PMCID: PMC12432562  PMID: 40948543

Abstract

Immunotherapy targeting immune checkpoints such as programmed death-1 (PD-1) and programmed death-ligand 1 (PD-L1) has emerged as a novel treatment option for various cancers, including colon cancer. However, immune evasion mechanisms can limit the efficacy of cancer immunotherapy. Understanding the regulatory mechanisms of PD-1/PD-L1 expression is therefore critical to enhancing immunotherapeutic outcomes. A previous study demonstrated that the adenosine A1 receptor (Adora1) regulates PD-L1 expression and tumor immune evasion in human melanoma; however, its role in colon cancer and associated immune escape remains poorly defined. To investigate this, we downregulated Adora1 expression in CT26 colon cancer cells using lentiviral transduction of Adora1-targeting shRNA. We assessed Adora1 and PD-L1 expression levels and evaluated cell proliferation in CT26 cells. In vivo, we inoculated CT26 cells into mice and monitored tumor growth, immune cell phenotypes, and T cell exhaustion within the tumors. Additionally, we evaluated T cell exhaustion in vitro by co-culturing T cells with CT26 cells. While Adora1 knockdown did not impact CT26 cell viability or proliferation in vitro, it significantly suppressed tumor growth in vivo (P<0.0001). Furthermore, Adora1 downregulation reduced T cell exhaustion (all P=0.0025) by decreasing PD-L1 expression in CT26 cells. Knockdown of Adora1 did not alter Atf3 expression but led to reduced Irf1 expression (P=0.0268), which contributed to the downregulation of PD-L1. Overall, these findings suggest that Adora1 downregulation inhibits immune escape in colon cancer by suppressing PD-L1 expression.

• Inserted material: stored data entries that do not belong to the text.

(** * AVE dominaplus: the protocol client core, embedded in Rocq

    A shallow embedding of [custom_components/ave_dominaplus]:
    - [web_server.py]: the frame codec ([build_crc], [send_ws_command],
      [on_message]), the dispatcher ([manage_commands] and its helpers), the
      callback slots and the reconnect loop ([start]);
    - [binary_sensor.py] and [switch.py]: the two device tables, the
      entities stored in them and the adoption of the entities of the
      registry ([adopt_existing_sensors]).

    Python values are modelled as follows.
    - [int] is [Z]; [^], [>>], [&] are [Z.lxor], [Z.shiftr], [Z.land]
      (Python integers are unbounded and [>>]/[&] act on the infinite
      two's complement representation, exactly as the [Z] operations do).
    - [str] is the list of its code points, each an [N]; [ord] is [Z.of_N].
    - [bytes] is [list Byte.byte].
    - [dict] is a [gmap]; an object stored in a dict is the record of its
      attributes, and a method that mutates the object writes the record
      back under the same key.
    - an exception is the [Raise] outcome of the [M] monad; the state
      reached before the exception is kept, as in Python. *)

From Stdlib Require Import ZArith NArith List String Ascii Lia Bool.
From Stdlib Require Import HexadecimalString DecimalString DecimalPos.
From stdpp Require Import gmap list.

Open Scope Z_scope.

(** ** Python strings *)

(** A [str] is its sequence of code points. *)
Abbreviation str := (list N).

(** A string literal of the source. *)
Definition lit (s : string) : str :=
  map N_of_ascii (list_ascii_of_string s).

(** [chr(n)] for the code points the source uses. *)
Definition chr (n : N) : str := [n].

Definition ord (c : N) : Z := Z.of_N c.

Definition STX : N := 0x02%N.
Definition ETX : N := 0x03%N.
Definition EOT : N := 0x04%N.
Definition GS : N := 0x1D%N.
Definition RS : N := 0x1E%N.

(** [s.split(sep)] for a one-character separator: never empty, one more
    part than there are separators. *)
Fixpoint split (sep : N) (s : str) : list str :=
  match s with
  | [] => [[]]
  | c :: s' =>
      if N.eqb c sep then [] :: split sep s'
      else match split sep s' with
           | [] => [[c]]
           | part :: parts => (c :: part) :: parts
           end
  end.

(** [sep.join(parts)]. *)
Fixpoint join (sep : str) (parts : list str) : str :=
  match parts with
  | [] => []
  | [p] => p
  | p :: ps => p ++ sep ++ join sep ps
  end.

(** [s.upper()] on the ASCII range, where the source applies it (the output
    of [hex]). *)
Definition upper (s : str) : str :=
  map (fun c => if ((97 <=? c) && (c <=? 122))%N then (c - 32)%N else c) s.

(** [hex(value)]: sign, [0x], lower-case digits of the absolute value. *)
Definition hex (value : Z) : str :=
  (if value <? 0 then lit "-" else []) ++ lit "0x" ++
  lit (HexadecimalString.NilZero.string_of_uint (N.to_hex_uint (Z.to_N (Z.abs value)))).

(** [str(n)] for an [int]. *)
Definition str_of_int (n : Z) : str :=
  lit (DecimalString.NilZero.string_of_int (Z.to_int n)).

(** ** Frame codec ([web_server.py]) *)

Module Codec.

(** [AveWebServer.value_to_hex]: [hex(value)[2:].upper()]. *)
Definition value_to_hex (value : Z) : str := upper (drop 2 (hex value)).

(** The running XOR of [build_crc]'s loop. *)
Definition xor_ords (rawstring : str) : Z :=
  fold_left (fun crc char => Z.lxor crc (ord char)) rawstring 0.

(** [AveWebServer.build_crc]. The method is [async] and takes [self], but
    reads and writes no attribute: it is a function of [rawstring]. *)
Definition build_crc (rawstring : str) : str :=
  let crc := xor_ords rawstring in
  let crc := 0xFF - crc in
  let msb := value_to_hex (Z.shiftr crc 4) in
  let lsb := value_to_hex (Z.land crc 0xF) in
  msb ++ lsb.

(** The [parameters] argument of [send_ws_command]: the callers pass nothing,
    a list of strings, or a bare string. *)
Inductive parameters_arg :=
| PNone
| PStr (s : str)
| PList (l : list str).

(** Truthiness of [parameters]. *)
Definition truthy (p : parameters_arg) : bool :=
  match p with
  | PNone => false
  | PStr s => negb (bool_decide (s = []))
  | PList l => negb (bool_decide (l = []))
  end.

(** What [chr(0x1D).join(parameters)] iterates over: the elements of a list,
    the characters of a string. *)
Definition iterate (p : parameters_arg) : list str :=
  match p with
  | PNone => []
  | PStr s => map (fun c => [c]) s
  | PList l => l
  end.

(** The [message] that [send_ws_command] builds before the checksum. *)
Definition frame_body (command : str) (parameters : parameters_arg) : str :=
  let message := chr STX ++ command in
  let message :=
    if truthy parameters
    then message ++ chr GS ++ join (chr GS) (iterate parameters)
    else message in
  message ++ chr ETX.

(** [full_message] of [send_ws_command]. *)
Definition full_message (command : str) (parameters : parameters_arg) : str :=
  let message := frame_body command parameters in
  let crc := build_crc message in
  message ++ crc ++ chr EOT.

(** A decoded frame: the three arguments of [manage_commands]. *)
Record Frame := mkFrame {
  command : str;
  parameters : list str;
  records : list (list str)
}.

(** [msg[1:-3]]. *)
Definition strip (msg : str) : str := drop 1 (take (length msg - 3) msg).

(** The body of [on_message]'s loop up to the dispatch: the star-unpackings
    of the two splits. *)
Definition parse_unit (msg : str) : Frame :=
  let str_msg := strip msg in
  match split RS str_msg with
  | [] => mkFrame [] [] []
  | cmd_params :: records_data =>
      match split GS cmd_params with
      | [] => mkFrame [] [] []
      | command :: parameters =>
          mkFrame command parameters (map (split GS) records_data)
      end
  end.

(** The frames that [on_message] hands to [manage_commands] when no dispatch
    fails: the units of at least 3 characters, in order. *)
Definition decode (message : str) : list Frame :=
  map parse_unit
      (List.filter (λ msg, negb (length msg <? 3)%nat) (split EOT message)).

(** *** Vocabulary of the codec's properties *)

(** The upper-case hexadecimal digit of a nibble. *)
Definition hex_digit (d : Z) : N :=
  nth (Z.to_nat d) (lit "0123456789ABCDEF") 0%N.

(** The five control bytes of the wire format. *)
Definition is_control (c : N) : bool :=
  ((c =? STX) || (c =? ETX) || (c =? EOT) || (c =? GS) || (c =? RS))%N.

Definition no_control (s : str) : Prop :=
  Forall (λ c, is_control c = false) s.

(** [sep] does not occur in [s]. *)
Definition free_of (sep : N) (s : str) : Prop := Forall (λ c, c ≠ sep) s.

(** What lies between STX and ETX in a frame built from a list of
    parameters. *)
Definition header (command : str) (parameters : list str) : str :=
  if bool_decide (parameters = []) then command
  else command ++ GS :: join (chr GS) parameters.

End Codec.

(** ** More of Python's built-ins *)

(** [a == b] on strings. *)
Fixpoint str_eqb (a b : str) : bool :=
  match a, b with
  | [], [] => true
  | x :: a', y :: b' => N.eqb x y && str_eqb a' b'
  | _, _ => false
  end.

(** The white space that [int] skips at both ends of a numeral
    ([Py_ISSPACE]): tab, line feed, vertical tab, form feed, carriage
    return and space. U+001C to U+001F, on which [str.isspace] holds, are
    not skipped. *)
Definition isspace (c : N) : bool :=
  (((9 <=? c) && (c <=? 13)) || (c =? 32))%N.

(** The white space above U+007F. *)
Definition unicode_space (c : N) : bool :=
  ((c =? 0x85) || (c =? 0xA0) || (c =? 0x1680) ||
   ((0x2000 <=? c) && (c <=? 0x200A)) || (c =? 0x2028) || (c =? 0x2029) ||
   (c =? 0x202F) || (c =? 0x205F) || (c =? 0x3000))%N.

(** The zero of each block of ten decimal digits (Unicode 14.0, the table
    of Python 3.11; later versions add blocks). *)
Definition decimal_zeros : list N :=
  [0x30; 0x660; 0x6F0; 0x7C0; 0x966; 0x9E6; 0xA66; 0xAE6; 0xB66; 0xBE6;
   0xC66; 0xCE6; 0xD66; 0xDE6; 0xE50; 0xED0; 0xF20; 0x1040; 0x1090; 0x17E0;
   0x1810; 0x1946; 0x19D0; 0x1A80; 0x1A90; 0x1B50; 0x1BB0; 0x1C40; 0x1C50;
   0xA620; 0xA8D0; 0xA900; 0xA9D0; 0xA9F0; 0xAA50; 0xABF0; 0xFF10; 0x104A0;
   0x10D30; 0x11066; 0x110F0; 0x11136; 0x111D0; 0x112F0; 0x11450; 0x114D0;
   0x11650; 0x116C0; 0x11730; 0x118E0; 0x11950; 0x11C50; 0x11D50; 0x11DA0;
   0x16A60; 0x16AC0; 0x16B50; 0x1D7CE; 0x1D7D8; 0x1D7E2; 0x1D7EC; 0x1D7F6;
   0x1E140; 0x1E2F0; 0x1E950; 0x1FBF0]%N.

Keywords: Adora1, colon cancer, immune evasion, escape

Introduction

Colon cancer, also known as colorectal cancer, is one of the most common gastrointestinal malignancies and a leading cause of cancer-related death in Western developed countries [1]. In recent years, the incidence of colon cancer in China has risen rapidly, and it is expected to continue increasing in the coming years [2]. Therefore, there is an urgent need to develop more effective treatments for colon cancer.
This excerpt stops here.